# Problem to work on
Your response must be made up of each line in the data below that contains the string "Import".

━━━ Dataset excerpts ━━━

(* ===== verification/Handles.v ===== *)
(** * The data manager and the handle table (components/vfs/src/data_manager.rs,
    handle.rs, and the operations of writer.rs and reader.rs on them)

    A file open for writing has one [FileWriter], shared by every handle of the
    inode; it is held by reference, so the writers live in a heap
    ([dm_heap]) and the table of the data manager and the handles name them.  Every
    handle has its own reader.  Operations run one after the other, so the lock of
    a handle is free when a request asks for it (HandleLock.v has the lock itself):
    it is refused only to a cancelled request and, for writing, on a handle without
    a writer. *)

From stdpp Require Import sorting.
From S2P Require Import Prelude Common Types Slice SliceKey Meta Pool SliceBuffer FileCache Writer RangeMap Reader.
Open Scope Z_scope.

(** ** Operations with state, errors and waiting

    [None]: the operation is still waiting when the environment stops. *)

Definition opr (S A : Type) : Type := S -> option (VResult A * S).

#[export] Instance opr_ret {S} : MRet (opr S) := fun A a s => Some (Ok a, s).
#[export] Instance opr_bind {S} : MBind (opr S) := fun A B f m s =>
  '(r, s) ← m s;
  match r with
  | Ok a => f a s
  | Err e => Some (Err e, s)
  | Panic => Some (Panic, s)
  end.

Section opr.
Context {S : Type}.

Definition op_lift {A} (r : VResult A) : opr S A := fun s => Some (r, s).
Definition op_fail {A} (e : VfsError) : opr S A := op_lift (Err e).
Definition op_guard (b : bool) (e : VfsError) : opr S () := op_lift (ensure b e).
Definition op_gets {A} (f : S -> A) : opr S A := fun s => Some (Ok (f s), s).
Definition op_modify (f : S -> S) : opr S () := fun s => Some (Ok (), f s).

(** [let r = m;]: the result as a value; a panic still ends the program. *)
Definition op_try {A} (m : opr S A) : opr S (VResult A) := fun s =>
  '(r, s) ← m s; Some (match r with Panic => Panic | _ => Ok r end, s).

(** The operation leaves a state with [I] when it started in one and did not end
    the program. *)
Definition keeps {A} (I : S -> Prop) (m : opr S A) : Prop :=
  forall s r s', m s = Some (r, s') -> r <> Panic -> I s -> I s'.

Lemma bind_run {A B} (m : opr S A) (f : A -> opr S B) s :
  (m ≫= f) s =
    match m s with
    | Some (Ok a, s1) => f a s1
    | Some (Err e, s1) => Some (Err e, s1)
    | Some (Panic, s1) => Some (Panic, s1)
    | None => None
    end.
Proof. unfold mbind, opr_bind. destruct (m s) as [[[] s1]|]; done. Qed.

Lemma bind_ok {A B} (m : opr S A) (g : A -> opr S B) s b s' :
  (m ≫= g) s = Some (Ok b, s') -> exists a s1, m s = Some (Ok a, s1) /\ g a s1 = Some (Ok b, s').
Proof. rewrite bind_run. destruct (m s) as [[[a|e|] s1]|]; [|done..]. intros H. by exists a, s1. Qed.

━━━

# Your solution
From stdpp Require Import sorting.
From S2P Require Import Prelude Common Types Slice SliceKey Meta Pool SliceBuffer FileCache Writer RangeMap Reader.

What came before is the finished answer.